In short, FPRN is the answer to soft censorship. I’m sure the implications of this truly unique business model as an end run around both the corporate media and government “regulators” are plain and obvious to you all. Why this hasn’t been replicated more often within the alternative media baffles not only me, but Ryan as well.

My experience with FPRN has been nothing less than phenomenal, truth be told. Considering both the fall of Truth Finders Network and my expulsion from New Colony Media three years ago, I’ve slowly become a pragmatic witness to the creative destruction within the alternative media over time, so I’d like to think my credibility has been reliably established with both patriots and libertarians alike. I can say, without hesitancy or reservation, that FPRN is head and shoulders the best outfit I have ever had the pleasure of coming across. It is the beacon of what the independent press should be: quickreliable, and accessible. Perhaps if FPRN’s competitors had begun modeling themselves to what Ryan has built, we’d be further along the way toward solving this tyranny problem by now.

Ryan sincerely wants the alternative media to be able to compete with the mainstream media, without stumbling all over itself into a big bumbling mess. Defeating the corporate media’s official narrative of both events and ideas cannot be done if the prevailing attitude amongst videographers, podcasters, and even bloggers amount to little more than, “Go save my country for me while I sit here and do nothing.” Slick marketing ploys by “patriots-for-profit” are just as equally detrimental, albeit for different reasons.

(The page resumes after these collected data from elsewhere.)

(** * Aladaia review-collection core: a shallow embedding

    The collection pipeline of the repository lives in two Python files:

    - [01_collect_data.py]: zone classifier, deduplicator, the Outscraper
      (remote API) adapter, the synthetic generator and the orchestrator
      [main] that picks one of them;
    - [scrape_google_maps.py]: the browser-automation adapter, the
      checkpoint/resume manager ([load_existing], [save_all]) and its own
      orchestrator [main].

    Each Python function is transcribed as a Rocq function of the same name
    inside a module named after its file ([Collect] and [Scrape]).  Python
    [str] values are Rocq [string]s holding the UTF-8 bytes, Python [float]s
    are IEEE-754 binary64 primitive floats, [dict]s used as records are
    [gmap string _], code that can raise runs in an error monad, and code
    that talks to the network, the browser or the disk threads an explicit
    world through a state-and-error monad.

    The file has two parts: the embedding (modules [PyStr], [Py], [Md5],
    [Zone], [Collect], [Scrape]) and then the theorems about it. *)

From Stdlib Require Import ZArith Floats Uint63 Ascii String List Lia Bool.
From stdpp Require Import base option list gmap strings pretty finite.

Set Warnings "-inexact-float,-register-all,-clear-no-such-hyp".
#[local] Arguments String.append !_ _ / : simpl nomatch.

(* ===================================================================== *)
(** ** Python [str] operations used by the sources *)
(* ===================================================================== *)

Module PyStr.

(** [s.startswith(p)], byte by byte. *)
Fixpoint starts_with (p s : string) : bool :=
  match p, s with
  | EmptyString, _ => true
  | String _ _, EmptyString => false
  | String a p', String b s' => Ascii.eqb a b && starts_with p' s'
  end.
Lemma blank_last_trailing cs l (n : node) :
  last (lineRefs cs) = Some l -> cs !! l = Some n ->
  isBlank (getText n) = true -> l ∈ trailingRefs cs.
Proof. intros H1 H2 H3. apply elem_of_trailingRefs. exists l, n. auto. Qed.

(** With the blank last line or without it in the list of lines, the pass
    ends with the same children and the same state. *)
Lemma classify_without_last cs (init : list ref) l (n : node) :
  lineRefs cs = init ++ [l] -> cs !! l = Some n ->
  isBlank (getText n) = true ->
  classify cs (init ++ [l]) = classify cs init.
Proof.
  intros Hls Hn Hb. unfold classify.
  set (h1 := foldr markRemove (alloc cs) (trailingRefs cs)).
  assert (Hc1 : forall i, contentAt h1 i = cs !! i).
  { intros i. unfold h1. rewrite content_marks. apply contentAt_alloc. }
  assert (Hnd := NoDup_lineRefs cs). rewrite Hls in Hnd.
  apply NoDup_app in Hnd as (Hnd & Hdisj & _).
  assert (Hl : l ∉ init).
  { intros Hl. apply (Hdisj l Hl). left. }
  assert (Hlines : forall j, j ∈ init ->
            exists m, contentAt h1 j = Some m /\ isLine m = true).
  { intros j Hj. rewrite Hc1. apply elem_of_lineRefs. rewrite Hls.
    apply elem_of_app. left. exact Hj. }
  destruct (forEach_total (cleaned cs) init h1 false Hnd Hlines) as (h2 & b2 & Hrun).
  rewrite forEach_app, Hrun.
  change (Some (h2, b2) ≫= forEach (cleaned cs) [l])
    with (forEach (cleaned cs) [l] (h2, b2)).
  rewrite forEach_single.
  destruct (forEach_spec _ _ _ _ _ _ Hnd Hrun) as (_ & _ & Hout & _).
  assert (Hc2 : contentAt h2 l = Some n) by (rewrite (Hout l Hl), Hc1; exact Hn).
  unfold contentAt in Hc2. destruct (h2 !! l) as [o|] eqn:Ho; [|discriminate].
  simpl in Hc2. injection Hc2 as Hc2.
  rewrite (lineStep_eq _ _ _ _ _ Ho), Hc2.
  assert (Hline : isLine n = true).
  { assert (Hin : l ∈ lineRefs cs) by (rewrite Hls; apply elem_of_app; right; left).
    apply elem_of_lineRefs in Hin as (n0 & Hn0 & Hl0). congruence. }
  destruct (lineResult_line b2 n Hline) as (n' & -> & _). simpl.
  destruct (blank_not_marker _ Hb) as (-> & _). rewrite (nextState_blank _ _ Hb).
  f_equal. f_equal.
  rewrite (filterb_ext (kept (setContent l n' h2)) (kept h2))
    by (intros; apply kept_setContent).
  apply omap_ext_in. intros i [Hi _]%elem_of_filterb.
  apply content_setContent_ne. intros <-.
  apply elem_of_cleaned in Hi as [_ Hi]. apply Hi.
  apply (blank_last_trailing cs l n); [rewrite Hls; apply last_snoc | exact Hn | exact Hb].
Qed.

(** What [processCode] returns for a block with a detected marker. *)
Lemma processCode_detected cls cs :
  detects cs = true ->
  processCode cls cs =
  (fun r => (Some (default [] cls ++ [JS.lit "has-spotlights"]), r.1))
    <$> classify cs (lineRefs cs).
Proof.
  intros Hd. unfold processCode, classify. rewrite runCode_eq, Hd. simpl.
  destruct (forEach _ _ _) as [[h2 b2]|]; reflexivity.
Qed.

End Trailing.

(** ** The toggle block *)

Section Toggle.

Import Spotlight.

Lemma lineResult_plain_eq b (n : node) :
  isLine n = true -> textMarked n = false ->
  lineResult b n = Some (classified b n).
Proof.
  intros Hl Hm. destruct (lineResult_line b n Hl) as (n' & Hres & _).
  rewrite Hres. f_equal.
  destruct (lineResult_plain b n n' Hl Hm Hres) as (tag & cl & ch & -> & ->).
  unfold classified. destruct b; simpl; [destruct (isBlank _)|]; reflexivity.
Qed.

Lemma plain_not_markerOnly (n : node) :
  textMarked n = false -> isMarkerOnly (getText n) = false.
Proof.
  intros Hm. destruct (isMarkerOnly (getText n)) eqn:E; [|reflexivity].
  apply isMarkerOnly_marked in E. unfold textMarked in Hm. congruence.
Qed.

Keep in mind, too, that FPRN is a labor of love, as Ryan is certainly not doing it “for the money,” as it were. His words to me about his passion for enabling others to voice themselves publicly was this:

“The only thing the hosts have to worry about is what they are going to say and how they are going to say it.”

I am optimistic about the future of FPRN as an entrepreneurial venture, yet, it requires support to keep on trucking along. As one of, what I believe to be, the truly unsung heroes of the modern American libertarian culture, Ryan also told me that it is unnecessary for any potential future hosts to be limited to America; this suggests to me that vloggers such as Syrian Girl could expand her capabilities without having to incur a steep technical learning curve.

Only once before, that I can remember, have I ever asked my audience to seriously consider getting behind and supporting what I think is a viable endeavor. FPRN has given me a chance to truly reach people I otherwise would never have been able to beyond my humble blog. Please support FPRN however you can, financially or otherwise, because not only are the services provided by FPRN truly fantastic, but they are uniquely important as well. If liberty is ever going to be securely restored, then the freedom umbrella must be used with vigor, and I think FPRN falls squarely within the realm of direct action.

In summation, consider begin listening live to FPRN’s broadcasts, and don’t neglect to check out their podcast archives. Share them, archive them onto your hard drives and memory sticks, and if you truly value the independent grassroots press, then please donate as you are able (don’t worry, they accept Bitcoin too!). If you are looking to advertise for your own product or service through FPRN, then follow these directions for doing so; I know Ryan would certainly appreciate it.

Simply put, it’s put up or shut up time. If you sincerely and genuinely care about American liberty, you ought to support FPRN with everything you’ve got. I know I am, and others are as well, yet, if we are to finally secure our common liberties, we have all got to pitch in, even if only through mutual aid, and do our part.

No more excuses. It’s time to get to work.